This is very hard to do, and it should not be necessary. But is unstoppably powerful. The process mattered, political leadership mattered, campaigning mattered. But it was stories that won. Exit polls showed that by far the biggest factors in determining how people voted were “people’s personal stories that were told to the media”, followed by “the experience of someone who they know”.

Women, in the intimate circles of family and friends or in the harsh light of TV studios, said: “This is who I am. I am one of you.” And voters responded: “Yes, you are.” If democracy can create the context for that humane exchange to happen over and over again, it can withstand everything its enemies throw at it.
https://www.theguardian.com/comment...ireland-referendum-experiment-trusting-people

Not posted for the Brexit or abortion topics but for the last section of the article that I have included in the quote above. I believe that this is something really important that we can all engage in to help advocate for ME awareness - wherever possible, and sometimes it's not, 'stand up' and tell your story.
 
I think the idea that we need to get personal stories out to the larger community either through personal interactions or via the media is vital to turning a tide that has already begun to shift.

The film Unrest was hugely important in making ME/CFS a personal story.
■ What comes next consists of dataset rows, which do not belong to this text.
(** * MatteoLore: the statistics aggregation engine of [main.py]

    A shallow embedding of the two classes of [src/main.py]:

    - [Queries]: the transport ([query], [query_rest]) with its fallback
      channel and its retry loop on HTTP 202;
    - [Stats]: the paginated fold of [get_stats], the percentage
      derivation, the memoised accessors and [total_contributions].

    Python values are modelled by the JSON values the GitHub API returns;
    every operation the code performs on them ([.get], [+=], [in], [for],
    truth tests, [sum], [/]) is modelled with the exception Python raises
    when the operand has the wrong type.  A raised exception is a value
    ([Err], [Raise]); state is threaded explicitly, and a mutation made
    before an exception is raised stays visible afterwards, as in Python.
    Python floats (the percentages) are IEEE 754 binary64 numbers, with
    the rounding operations of the Standard Library's [SpecFloat]. *)

From Stdlib Require Import ZArith List String Ascii Bool Arith Lia.
From Stdlib Require Import Permutation Sorted DecimalString SpecFloat.
Import ListNotations.

Set Warnings "-register-all".

Local Close Scope list_scope.
Local Open Scope string_scope.
Local Open Scope list_scope.
Local Open Scope Z_scope.

(* ================================================================== *)
(** * Python values, exceptions and operations *)
(* ================================================================== *)

Module Py.

(** The values that [json()] can return.  JSON numbers are integers here:
    every number the GraphQL schema of the queries returns (counts, sizes,
    years) is an [Int].  A dict is the list of its items in insertion order,
    each key once. *)
Inductive json : Type :=
| JNull
| JBool (b : bool)
| JInt (z : Z)
| JStr (s : string)
| JList (l : list json)
| JDict (d : list (string * json)).

(** The exceptions the modelled code can raise.  [ChannelError] stands for
    whatever a network channel raises (connection, timeout, decoding). *)
Inductive exn : Type :=
| AttributeError
| TypeError
| ZeroDivisionError
| OverflowError
| KeyError
| ValueError
| AssertionError
| ChannelError (what : string).

(** The result of an expression or of a call that always ends: a value,
    or the exception raised. *)
Inductive result (A : Type) : Type :=
| Ok (a : A)
| Err (e : exn).

Arguments Ok {A} a.
Arguments Err {A} e.

Definition rbind {A B : Type} (r : result A) (k : A -> result B) : result B :=
  match r with
  | Ok a => k a
  | Err e => Err e
  end.

(** The result of running code that contains a [while True] loop.
    [OutOfFuel] has no Python counterpart: it is the answer of the model
    when the iteration budget it was given is spent. *)
Inductive outcome (A : Type) : Type :=
| Return (a : A)
| Raise (e : exn)
| OutOfFuel.

Arguments Return {A} a.
Arguments Raise {A} e.
Arguments OutOfFuel {A}.

(** Lookup in a dict, first binding of the key. *)
Fixpoint assoc (k : string) (d : list (string * json)) : option json :=
  match d with
  | [] => None
  | (k', v) :: d' => if String.eqb k k' then Some v else assoc k d'
  end.

(** [x.get(k, default)]: only a dict has the method. *)
Definition py_get (x : json) (k : string) (default : json) : result json :=
  match x with
  | JDict d => Ok (match assoc k d with Some v => v | None => default end)
  | _ => Err AttributeError
  end.

(** [x.values()]. *)
Definition py_values (x : json) : result (list json) :=
  match x with
  | JDict d => Ok (map snd d)
  | _ => Err AttributeError
  end.

Definition is_none (x : json) : bool :=
  match x with JNull => true | _ => false end.

(** Truth value of an object, as [if] and [or] test it. *)
Definition truthy (x : json) : bool :=
  match x with
  | JNull => false
  | JBool b => b
  | JInt z => negb (z =? 0)
  | JStr s => negb (String.eqb s "")
  | JList l => match l with [] => false | _ => true end
  | JDict d => match d with [] => false | _ => true end
  end.

(** Integers, and booleans as the integers they are in Python. *)
Definition as_int (x : json) : option Z :=
  match x with
  | JInt z => Some z
  | JBool true => Some 1
  | JBool false => Some 0
  | _ => None
  end.

Definition chars (s : string) : list json :=
  map (fun c => JStr (String c EmptyString)) (list_ascii_of_string s).

(** [iter(x)]: the elements of a list, the keys of a dict, the characters
    of a string. *)
Definition py_iter (x : json) : result (list json) :=
  match x with
  | JList l => Ok l
  | JDict d => Ok (map (fun kv => JStr (fst kv)) d)
  | JStr s => Ok (chars s)
  | _ => Err TypeError
  end.

(** [a += b] (and [a + b] where [a] is an integer). *)
Definition py_iadd (a b : json) : result json :=
  match a with
  | JList l =>
      match py_iter b with
      | Ok xs => Ok (JList (l ++ xs))
      | _ => Err TypeError
      end
  | JStr s =>
      match b with
      | JStr t => Ok (JStr (s ++ t)%string)
      | _ => Err TypeError
      end
  | _ =>
      match as_int a, as_int b with
      | Some x, Some y => Ok (JInt (x + y))
      | _, _ => Err TypeError
      end
  end.

(** [n += b] for an integer attribute [n]. *)
Definition int_iadd (n : Z) (b : json) : result Z :=
  match as_int b with
  | Some y => Ok (n + y)
  | None => Err TypeError
  end.

(** [sum(xs)], which starts from the integer 0. *)
Fixpoint py_sum_from (n : Z) (xs : list json) : result Z :=
  match xs with
  | [] => Ok n
  | x :: xs' => rbind (int_iadd n x) (fun n' => py_sum_from n' xs')
  end.

Definition py_sum (xs : list json) : result Z := py_sum_from 0 xs.

(** ** Floats

    A Python float is an IEEE 754 binary64 number: a [spec_float] with a
    mantissa of 53 bits and 1024 as the exponent of the infinities.  The
    operations round to nearest, ties to even. *)
Definition float : Type := spec_float.

Definition prec : Z := 53.
Definition emax : Z := 1024.

(** [x * y], [x < y] and [x == y] on floats. *)
Definition float_mul (x y : float) : float := SFmul prec emax x y.
Definition float_ltb (x y : float) : bool := SFltb x y.
Definition float_eqb (x y : float) : bool := SFeqb x y.

(** [float(100)], which is exact. *)
Definition float100 : float := binary_normalize prec emax 100 0 false.

(** The number [0] that [.get("prop", 0)] answers: an integer, which
    compares and formats as the float [0.0] does. *)
Definition float0 : float := S754_zero false.

(** An integer as a sign and a magnitude, with the exponent 0: the
    operand of a division, of any size. *)
Definition magnitude (z : Z) : float :=
  match z with
  | Z0 => S754_zero false
  | Zpos p => S754_finite false p 0
  | Zneg p => S754_finite true p 0
  end.

(** [a / n] for an integer [n]: true division of two integers.  Python
    rounds the exact quotient, whatever the size of the operands, and
    raises when the rounded quotient is beyond the largest float. *)
Definition py_truediv (a : json) (n : Z) : result float :=
  match as_int a with
  | Some x =>
      if n =? 0 then Err ZeroDivisionError
      else match SFdiv prec emax (magnitude x) (magnitude n) with
           | S754_infinity _ => Err OverflowError
           | q => Ok q
           end
  | None => Err TypeError
  end.

(** Hashable values: what can be a member of a set or a key of a dict. *)
Definition hashable (x : json) : bool :=
  match x with
  | JList _ | JDict _ => false
  | _ => true
  end.

(** Equality of hashable values ([True == 1] and [False == 0] in Python). *)
Definition key_eqb (a b : json) : bool :=
  match a, b with
  | JNull, JNull => true
  | JStr s, JStr t => String.eqb s t
  | _, _ =>
      match as_int a, as_int b with
      | Some x, Some y => x =? y
      | _, _ => false
      end
  end.

(** [x in s] for a set [s]. *)
Definition set_contains (x : json) (s : list json) : result bool :=
  if hashable x then Ok (existsb (key_eqb x) s) else Err TypeError.

(** ** State with exceptions *)

Definition M (S A : Type) : Type := S -> outcome A * S.

Definition ret {S A : Type} (a : A) : M S A := fun s => (Return a, s).

Definition bind {S A B : Type} (m : M S A) (k : A -> M S B) : M S B :=
  fun s =>
    match m s with
    | (Return a, s') => k a s'
    | (Raise e, s') => (Raise e, s')
    | (OutOfFuel, s') => (OutOfFuel, s')
    end.

Definition lift {S A : Type} (r : result A) : M S A :=
  fun s => (match r with Ok a => Return a | Err e => Raise e end, s).

Definition get {S : Type} : M S S := fun s => (Return s, s).

(** Reading an attribute, and assigning one. *)
Definition gets {S X : Type} (f : S -> X) : M S X := fun s => (Return (f s), s).

Definition modify {S : Type} (f : S -> S) : M S unit := fun s => (Return tt, f s).

(** [for x in l: body(x)]; a [continue] is a body that returns early. *)
Fixpoint for_each {S A : Type} (l : list A) (body : A -> M S unit) : M S unit :=
  match l with
  | [] => ret tt
  | x :: l' => bind (body x) (fun _ => for_each l' body)
  end.

(** Code that leaves the part [f] of the state as it was, however it
    ends. *)
Definition preserves {S A X : Type} (f : S -> X) (m : M S A) : Prop :=
  forall s o s', m s = (o, s') -> f s' = f s.

End Py.

Declare Scope py_scope.
Delimit Scope py_scope with py.
Notation "x <- m ;; k" := (Py.bind m (fun x => k))
  (at level 100, m at next level, right associativity) : py_scope.
Notation "m ;;; k" := (Py.bind m (fun _ => k))
  (at level 100, right associativity) : py_scope.

Local Open Scope py_scope.

(* ================================================================== *)
(** * [class Queries]: the transport *)
(* ================================================================== *)

Module Queries.
Import Py.
(** * apertools.los: line-of-sight / ENU geometry

    A shallow embedding of [apertools/los.py] and of the fragment of numpy it
    calls, followed by the properties of the LOS/ENU subsystem.

    Numbers.  The program computes with IEEE float64.  The embedding keeps the
    special values of float64 ([nan], [+inf], [-inf]) and the way numpy
    propagates them, but idealises every finite float as a real number:
    rounding, overflow and signed zeros are not modelled.  All statements
    below are therefore statements in exact arithmetic. *)

From Stdlib Require Import String.
From Stdlib Require Import Reals Lra Lia List ZArith Bool Permutation Sorted.
Import ListNotations.

(* ================================================================== *)
(** * Part I: definitions                                              *)
(* ================================================================== *)

(** ** Exceptions and results *)

Inductive exn : Type :=
| ValueError      (* shape errors of numpy, failed tuple unpacking *)
| TypeError       (* arithmetic on [None] *)
| AssertionError  (* a failed [assert] *)
| LinAlgError     (* numpy.linalg.LinAlgError("Singular matrix") *)
| IndexError
| OSError         (* a file that cannot be opened *)
| Unmodelled.     (* operands outside the modelled fragment of numpy
                     (arrays of rank three or more in [matmul]/[dot]) *)

Inductive result (A : Type) : Type :=
| Ok (a : A)
| Raise (e : exn).
Arguments Ok {A} a.
Arguments Raise {A} e.
(** [verify_signature] succeeds exactly when every check passes and
    otherwise reports [SignatureMismatch]. *)
Lemma verify_signature_cases (pk msg sig : list byte) :
  verify_signature pk msg sig =
  if Nat.eqb (length pk) 32 && verifying_key_valid pk && Nat.eqb (length sig) 64
     && ed25519_verify pk msg sig
  then Ok tt else Err (Signature SignatureMismatch).
Proof.
  unfold verify_signature. rewrite !as_array_spec.
  destruct (Nat.eqb (length pk) 32); [|reflexivity]. cbn [ok_or andb negb].
  destruct (verifying_key_valid pk); [|reflexivity]. cbn [negb andb].
  destruct (Nat.eqb (length sig) 64); [|reflexivity]. cbn [ok_or andb].
  reflexivity.
Qed.

(** After the header and timestamp steps, [verify_request] is either the
    freshness failure or the signature step. *)
Lemma verify_request_after_headers {Hd} `{HeaderProvider Hd} (now : N)
    (m h p : string) (b : list byte) (headers : Hd) (pk : list byte)
    (max_age : Duration) (loc ts sig_hex : string) (t : N) :
  get_header headers header_location = Some loc ->
  get_header headers header_timestamp = Some ts ->
  get_header headers header_signature = Some sig_hex ->
  parse_u64 ts = Some t ->
  verify_request now m h p b headers pk max_age =
  if (as_secs max_age <? now - t)%N then Err (Signature TimestampExpired)
  else match hex_decode sig_hex with
       | Some sig =>
           verify_signature pk (as_bytes (build_canonical_string m h p (hash_body b) loc ts)) sig
       | None => Err (Signature SignatureMismatch)
       end.
Proof.
  intros Hl Ht Hs Hp. unfold verify_request.
  rewrite Hl, Ht, Hs. cbn [ok_or]. rewrite Hp. cbn [ok_or].
  destruct (as_secs max_age <? now - t)%N; [reflexivity|].
  destruct (hex_decode sig_hex); reflexivity.
Qed.

(** Claim C5.  Once the three headers are present and the timestamp is
    fresh, a signature that is not hex, a decoded signature that is not
    64 bytes, a public key that is not 32 bytes or not a valid key, and a
    failed cryptographic check all give [SignatureMismatch], and no other
    error can be returned. *)
Theorem verify_request_signature_failures :
  forall (Hd : Type) (HP : HeaderProvider Hd) (now : N) (m h p : string)
         (b : list byte) (headers : Hd) (pk : list byte) (max_age : Duration)
         (loc ts sig_hex : string) (t : N),
    get_header headers header_location = Some loc ->
    get_header headers header_timestamp = Some ts ->
    get_header headers header_signature = Some sig_hex ->
    parse_u64 ts = Some t ->
    (now - t <= as_secs max_age)%N ->
    let msg := as_bytes (build_canonical_string m h p (hash_body b) loc ts) in
    (hex_decode sig_hex = None ->
       verify_request now m h p b headers pk max_age = Err (Signature SignatureMismatch)) /\
    (forall sig : list byte,
       hex_decode sig_hex = Some sig ->
       (length sig <> 64 \/ length pk <> 32 \/ verifying_key_valid pk = false \/
        ed25519_verify pk msg sig = false) ->
       verify_request now m h p b headers pk max_age = Err (Signature SignatureMismatch)) /\
    (forall e : WebIdentityError,
       verify_request now m h p b headers pk max_age = Err e ->
       e = Signature SignatureMismatch).
Proof.
  intros Hd HP now m h p b headers pk max_age loc ts sig_hex t Hl Ht Hs Hp Hf msg.
  pose proof (verify_request_after_headers now m h p b headers pk max_age loc ts sig_hex t
                Hl Ht Hs Hp) as E.
  destruct (as_secs max_age <? now - t)%N eqn:Hlt.
  { apply N.ltb_lt in Hlt. lia. }
  split; [|split].
  - intros Hx. rewrite E, Hx. reflexivity.
  - intros sig Hx Hfail. rewrite E, Hx, verify_signature_cases.
    fold msg.
    destruct Hfail as [Hsig | [Hpk | [Hv | Hc]]].
    + apply Nat.eqb_neq in Hsig. rewrite Hsig. rewrite !andb_false_r. reflexivity.
    + apply Nat.eqb_neq in Hpk. rewrite Hpk. reflexivity.
    + rewrite Hv, andb_false_r. reflexivity.
    + rewrite Hc, andb_false_r. reflexivity.
  - intros e He. rewrite E in He.
    destruct (hex_decode sig_hex) as [sig|].
    + rewrite verify_signature_cases in He.
      destruct (_ && _); congruence.
    + congruence.
Qed.
(** ** Knowledge Assembler *)

Lemma knowledge_loop_step (parts : list string) (k : KnowledgeEntry) :
  (if is_str (k_inclusion_mode k) "always" then
     match k_content k with
     | Some content =>
         if str_truthy content then
           parts ++ ["## " +:+ default "Knowledge" (k_name k) +:+ NL +:+ content]
         else parts
     | None => parts
     end
   else parts)
  = if always_with_content k then parts ++ [knowledge_section k] else parts.
Proof.
  unfold always_with_content, knowledge_section.
  destruct (is_str _ _); [|done].
  destruct (k_content k) as [content|]; [|done].
  simpl. by destruct (str_truthy content).
Qed.

Lemma knowledge_loop (ks : list KnowledgeEntry) (acc : list string) :
  fold_left
    (fun (parts : list string) (knowledge : KnowledgeEntry) =>
       if is_str (k_inclusion_mode knowledge) "always" then
         match k_content knowledge with
         | Some content =>
             if str_truthy content then
               let name := default "Knowledge" (k_name knowledge) in
               parts ++ ["## " +:+ name +:+ NL +:+ content]
             else parts
         | None => parts
         end
       else parts) ks acc
  = acc ++ map knowledge_section (List.filter always_with_content ks).
Proof.
  rewrite <- fold_left_snoc. revert acc.
  induction ks as [|k ks IH]; intros acc; [done|].
  cbn [fold_left]. cbv zeta. rewrite IH. f_equal. apply knowledge_loop_step.
Qed.

Lemma build_knowledge_context_filter (config : AgentConfig) :
  _build_knowledge_context config
  = join (NL +:+ NL)
      (map knowledge_section
         (List.filter always_with_content (default [] (cfg_knowledge config)))).
Proof. unfold _build_knowledge_context. by rewrite knowledge_loop. Qed.

(** C8. The Knowledge Assembler output is exactly the sections, a header
    line [## name] followed by the content, of the entries with inclusion
    mode [always] and non-empty content, in list order and joined by blank
    lines.  An entry in mode [rag], or without content, can be dropped from
    the list without changing the output, and the output is empty when no
    entry qualifies. *)
Theorem knowledge_assembler_exact (config : AgentConfig) :
  let entries := default [] (cfg_knowledge config) in
  _build_knowledge_context config
  = join (NL +:+ NL) (map knowledge_section (List.filter always_with_content entries))
  ∧ (∀ config' before k after,
       entries = before ++ k :: after →
       default [] (cfg_knowledge config') = before ++ after →
       k_inclusion_mode k = Some "rag" ∨ k_content k = None ∨ k_content k = Some EmptyString →
       _build_knowledge_context config = _build_knowledge_context config')
  ∧ (Forall (fun k => always_with_content k = false) entries →
     _build_knowledge_context config = EmptyString).
Proof.
  intros entries. split; [apply build_knowledge_context_filter|]. split.
  - intros config' before k after Hcfg Hcfg' Hk.
    rewrite !build_knowledge_context_filter. fold entries. rewrite Hcfg, Hcfg'.
    rewrite !List.filter_app. simpl.
    replace (always_with_content k) with false; [done|].
    unfold always_with_content.
    destruct Hk as [-> | [-> | ->]]; [done | |]; by rewrite andb_false_r.
  - intros Hnone. rewrite build_knowledge_context_filter. fold entries.
    replace (List.filter always_with_content entries) with (@nil KnowledgeEntry); [done|].
    induction Hnone as [|k ks Hk _ IH]; [done|]. simpl. by rewrite Hk.
Qed.

(** ** Tool Catalog Builder *)

Lemma tool_schemas_loop (tools : list ToolSpec) (acc : list Schema) :
  fold_left
    (fun (schemas : list Schema) (tool : ToolSpec) =>
       let schema :=
         {| schema_type := default "function" (tool_type tool);
            schema_function := default empty_function (tool_function tool) |} in
       schemas ++ [schema]) tools acc
  = acc ++ map strip_meta tools.
Proof.
  revert acc. induction tools as [|tool tools IH]; intros acc.
  - by rewrite app_nil_r.
  - cbn [fold_left map]. cbv zeta. rewrite IH. by rewrite <- app_assoc.
Qed.

Lemma build_tool_schemas_map (config : AgentConfig) :
  _build_tool_schemas config = map strip_meta (default [] (cfg_tools config)).
Proof. unfold _build_tool_schemas. by rewrite tool_schemas_loop. Qed.

Lemma build_tool_map_fold (config : AgentConfig) :
  _build_tool_map config = fold_left tool_map_step (default [] (cfg_tools config)) ∅.
Proof.
  unfold _build_tool_map. generalize (∅ : gmap string ToolInfo).
  induction (default [] (cfg_tools config)) as [|tool tools IH]; intros m; [done|].
  cbn [fold_left]. rewrite IH. f_equal.
  unfold tool_map_step, declared_name, info_of.
  destruct (fn_name _) as [name|]; [|done]. by destruct (str_truthy name).
Qed.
Thank for that @JenB!

Personal stories are the key to winning hearts and minds in my estimation.

Bill
 
Just to play devils advocate here. The question for me is did the campaigning actually change the result much? The polls I’ve seen from the years before have shown a majority in favour of changing the law anyway. The percentage of support changes depending exactly how the question is phrased but the result seems in line with how people were thinking the few years before.

If anyone has any better data showing something different then great but I’m just sceptical here. I think that the reason people listened to those personal stories was because they already cared and sympathised. Something lacking for us.
 
we need experts at this stuff, and one reason i support meaction is that i think at some point they will be able to hire the really serious and experienced beltway firms in washington and so on.

but this idea is intuitively appealing. imagine plastering the manipulosphere with personal stories.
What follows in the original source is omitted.